Ziutek – mój Tato ze swoim ulubionym Pilusiem, jakieś czterdzieści lat temu.
Dana
21 Comments on “Ziutek z indorem”
Szedł indyk ulicą Wolską.
„Czy umie pan mówić po polsku?”
„Nie umiem.” „A po jakiemu?”
„Po indyczemu,
A jeszcze po gęsiemu, po kaczemu i po kurzemu.”
[…]
-jb
Ziutek, odważny Tato. Każdy bał się indorów ;). Piękne zdjęcie. Chyba pomieściło wiele uczuć… lubię wracać do dawnych lat na zdjęciach. W jakimś sensie nadal nie wyszłam z dzieciństwa.
ps. widać podobieństwo 😉 u mnie „podobno” jest tak, że jak wejdziemy do pomieszczenia, w którym nikt nie zna stopnia pokrewieństwa – to po spojrzeniu w oczy już wszystko jest jasne ;). Jaki ma Pani humor jeżeli chodzi o „świat zwariował”, chyba jest lepiej, prawda?
Ziutek-Tato robił mnóstwo zdjęć, dlatego jest co przeglądać i wracać we wspomnieniach do lat dziecinnych. We wszystkich nas pozostaje coś z dziecka.
Spadł dość obfity deszcz i przyroda wykorzystała tą dobroć, co mnie bardzo ucieszyło. Staram chronić nas przed wirusami. Każdy z rodziny stara się stworzyć parasol ochronny nad swoim domostwem.
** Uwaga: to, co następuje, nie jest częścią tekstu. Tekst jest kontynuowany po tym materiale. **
(** * Smith-Waterman local alignment (package [align]): model and properties

    The development follows the two Go files of the alignment engine:
    [smith_waterman.go] (sequential fill and traceback) and
    [parallel_smith_waterman.go] (wave-front fill with goroutines, batch
    alignment with a semaphore channel).
    The code around the engine follows: the helpers of the tests and of
    the benchmark, the sequence utilities of package [data] that do not
    decode runes, and the two helpers of the visualisation command.

    Conventions of the embedding.
    - A Go [string] is a sequence of bytes: [list byte].  Indexing
      [s[i]] is [s !! i]; an index out of range makes the Go program
      panic, which is the [None] of the option monad used throughout.
    - A Go [int] score is a [Z].  A cell of the filled matrix is at most
      twice the smaller of its two indices (lemma [sw_matrix_upper]
      below) and every sum the code forms is within 2 of a cell, far away
      from the 64-bit limits for any sequences a Go program can hold, so
      the additions are written without wrap-around.
    - Loop counters and matrix indices are [nat]: every index the code
      uses is a loop counter that starts at 1 or a stored maximum
      position that starts at 0.
    - The two tracebacks are functions of any matrix and any cell, so
      they are given twice: as the aligners use them, under the two
      conventions above ([traceback]), and with the arithmetic of Go
      ([traceback_int]: sums that wrap around at 64 bits, indices that
      may be negative).  The two agree on every matrix whose cells are
      two away from the limits of [int] (lemma [traceback_int_exact]),
      and the matrices of the two aligners are such under every schedule
      (lemma [aligners_run_traceback_int]).
    - [[][]int] is [list (list Z)], read with [cell] and written with
      [set_cell]; both fail out of range as the Go index expressions do. *)

From Stdlib Require Import ZArith Lia Bool.
From Stdlib Require Import Strings.Byte.
From stdpp Require Import base option list gmap.

Abbreviation gostring := (list byte).
Abbreviation matrix := (list (list Z)).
Nadal nie spotykamy się. Czekamy na poprawę sytuacji.
Staram się myśleć pozytywnie, ale tak jak pewnie każdemu czasami jest trudno.Szarlotko, ludzie spowodowali, że świat jest zwariowany.
Ma być dobrze , musimy poczekać.
Dana
Miał duszę poety, był marzycielem, nosił berety.
Kochał góry, łatwo się wzruszał.
Maria robiła swetry na drutach; wydawały mu się trochę przykrótkie.
Robił pyszny barszcz ukraiński i śpiewał:
Marysiu ty moja, ja kocham cię
Twe oczy tak płoną jak gwiazdy dwie
O tobie serce śni…
Tyle wiem o Ziutku i to sprawia, że jest mi bliski.
Azjo, dziękuję za komentarz i wspomnienie o Ziutku. Marpessa rzuciła wyzwanie namalowania indora. Jeszcze nie jestem przygotowana podjąć wyzwania. Zdjęcie zostało przesłane z albumu LDT. O Ziutku mogłaby powstać opowieść: jego ucieczka z Wołynia, tułanie się w zawierusze wojennej, szukanie rodziców, osiedlenie w Józefowie. Był zwykłym człowiekiem, którego niezwykłe losy odbiły piętno na jego dalszym życiu. Potrzeba było lat , żebym to zrozumiała.
Azjo, Ziutek robił jeszcze bigos i ruskie pierogi.
Dziękuję za wspomnienie o moim Tacie.
Dana
Kolor Blue, zdjęcie bardzo dobre. Widać, że Ziutek i indor są szczęśliwi. Ciekawe o czym rozmawiali?
Dziękuję za odwiedziny i zapraszam do komentowania moich prac.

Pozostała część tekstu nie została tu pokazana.